Search the entries below for "Record", and copy each line where it appears.

╭─ Source data

(** * Advanced Event Management API: the event routes, embedded and verified

    The development follows [src/routes/eventRoutes.js] and the error
    middleware of the application entry file.  The four handlers are written
    in a small state-and-exception monad over a world that holds the data
    file, so that every read and every write the JavaScript performs is a
    step of the model.

    Modelling conventions.
    - A JavaScript value is [option json]: [None] is [undefined], which a
      JSON document cannot carry but which a missing property yields.
    - JSON numbers are modelled by integers; the program only tests numbers
      for being zero (truthiness) and for equality.
    - An object is the list of its own properties in property order.  The
      keys the program uses are not array indices, so assignment keeps the
      position of an existing key and appends a new one.
    - The data file is represented by what [fs.readFile], [String.trim] and
      [JSON.parse] make of it.  On the values of this model
      [JSON.parse (JSON.stringify v)] is [v], so a write stores the value
      itself. *)

From stdpp Require Import base option list strings pretty.
From Stdlib Require Import ZArith Lia Ascii.

(** ** JSON values and the JavaScript operators the routes use *)

#[warnings="-register-all"]
Inductive json : Type :=
| JNull
| JBool (b : bool)
| JNum (n : Z)
| JStr (s : string)
| JArr (items : list json)
| JObj (props : list (string * json)).

Abbreviation object := (list (string * json)) (only parsing).
Abbreviation value := (option json) (only parsing).

(** ToBoolean: [undefined], [null], [false], [0] and [""] are falsy. *)
Definition truthy (v : value) : bool :=
  match v with
  | None => false
  | Some JNull => false
  | Some (JBool b) => b
  | Some (JNum n) => negb (n =? 0)%Z
  | Some (JStr s) => negb (bool_decide (s = ""))
  | Some (JArr _) => true
  | Some (JObj _) => true
  end.

(** [a === b] for two values that come from different [JSON.parse] results
    (the data file on one side, the request on the other): primitives are
    compared by value, arrays and objects by reference, hence never equal. *)
Definition strict_eq (a b : value) : bool :=
  match a, b with
  | None, None => true
  | Some JNull, Some JNull => true
  | Some (JBool x), Some (JBool y) => bool_decide (x = y)
  | Some (JNum x), Some (JNum y) => bool_decide (x = y)
  | Some (JStr x), Some (JStr y) => bool_decide (x = y)
  | _, _ => false
  end.

Definition is_array (v : value) : bool :=
  match v with
  | Some (JArr _) => true
  | _ => false
  end.

(** [a || b] with a defined right operand. *)
Definition js_or (a : value) (b : json) : json :=
  match a with
  | Some v => if truthy a then v else b
  | None => b
  end.

(** [o.k] on an object: the first (and, after [JSON.parse], only) entry. *)
Fixpoint get_prop (k : string) (o : object) : value :=
  match o with
  | [] => None
  | (k', v) :: o' => if decide (k' = k) then Some v else get_prop k o'
  end.

(** [o.k = v]: an existing key keeps its place, a new key goes last. *)
Fixpoint set_prop (k : string) (v : json) (o : object) : object :=
  match o with
  | [] => [(k, v)]
  | (k', v') :: o' =>
      if decide (k' = k) then (k', v) :: o' else (k', v') :: set_prop k v o'
  end.

(** An object literal as [JSON.stringify] and [res.json] see it: a property
    whose value is [undefined] is left out. *)
Fixpoint literal (fields : list (string * value)) : object :=
  match fields with
  | [] => []
  | (k, Some v) :: fields' => (k, v) :: literal fields'
  | (_, None) :: fields' => literal fields'
  end.

(** ** Exceptions *)

Record exn : Type := Exn {
  message : string;
  code : option string;
  statusCode : option Z
}.

(** [new Error(msg)], and the engine's [TypeError]: neither has a [code] or a
    [statusCode]. *)
Definition new_Error (msg : string) : exn :=
  {| message := msg; code := None; statusCode := None |}.

Inductive outcome (A : Type) : Type :=
| Return (a : A)
| Throw (e : exn).
Arguments Return {A} a.
Arguments Throw {A} e.

Definition out_bind {A B} (m : outcome A) (k : A → outcome B) : outcome B :=
  match m with
  | Return a => k a
  | Throw e => Throw e
  end.

(** [e.k] where [e] is an element of the parsed document.  Reading a property
    of [null] throws; a primitive or an array has none of the keys the
    routes read ([id], [eventName], [date]). *)
Definition member (k : string) (e : json) : outcome value :=
  match e with
  | JNull =>
      Throw (new_Error ("Cannot read properties of null (reading '" +:+ k +:+ "')"))
  | JObj o => Return (get_prop k o)
  | _ => Return None
  end.

(** [events.find], [events.findIndex], [events.filter]: the receiver has to
    be an array. *)
Definition array_method (name : string) (events : json) : outcome (list json) :=
  match events with
  | JArr l => Return l
  | JNull =>
      Throw (new_Error ("Cannot read properties of null (reading '" +:+ name +:+ "')"))
  | _ => Throw (new_Error ("events." +:+ name +:+ " is not a function"))
  end.

Fixpoint js_find (p : json → outcome bool) (l : list json) : outcome value :=
  match l with
  | [] => Return None
  | e :: l' =>
      out_bind (p e) (λ b, if b then Return (Some e) else js_find p l')
  end.

(** [None] stands for the index [-1]. *)
Fixpoint js_findIndex (p : json → outcome bool) (l : list json) : outcome (option nat) :=
  match l with
  | [] => Return None
  | e :: l' =>
      out_bind (p e) (λ b,
        if b then Return (Some 0)
        else out_bind (js_findIndex p l') (λ r, Return (S <$> r)))
  end.

Fixpoint js_filter (p : json → outcome bool) (l : list json) : outcome (list json) :=
  match l with
  | [] => Return []
  | e :: l' =>
      out_bind (p e) (λ b,
        out_bind (js_filter p l') (λ r, Return (if b then e :: r else r)))
  end.

(** ** The data file *)

Inductive contents : Type :=
| Blank                (* [data.trim()] is empty *)
| Garbled              (* [JSON.parse(data)] throws a [SyntaxError] *)
| Json (v : json).     (* [JSON.parse(data)] returns [v] *)

(** What [fs] rejects with: an errno name in [code], no [statusCode]. *)
Record fs_error : Type := FsError {
  errno : string;
  detail : string
}.

Definition fs_exn (e : fs_error) : exn :=
  {| message := detail e; code := Some (errno e); statusCode := None |}.

Inductive file_state : Type :=
| Rejects (err : fs_error)  (* [fs.readFile] fails with [err] *)
| Holds (c : contents).

Inductive io_op : Type :=
| ReadFile
| WriteFile (v : json).

Record world : Type := World {
  file : file_state;
  write_error : option fs_error;  (* [Some e]: [mkdir]/[writeFile] fail with [e] *)
  trace : list io_op          (* storage operations so far, latest first *)
}.

Definition enoent : fs_error :=
  {| errno := "ENOENT"; detail := "ENOENT: no such file or directory" |}.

╰─

Written answer:
Record exn : Type := Exn {
Record fs_error : Type := FsError {
Record world : Type := World {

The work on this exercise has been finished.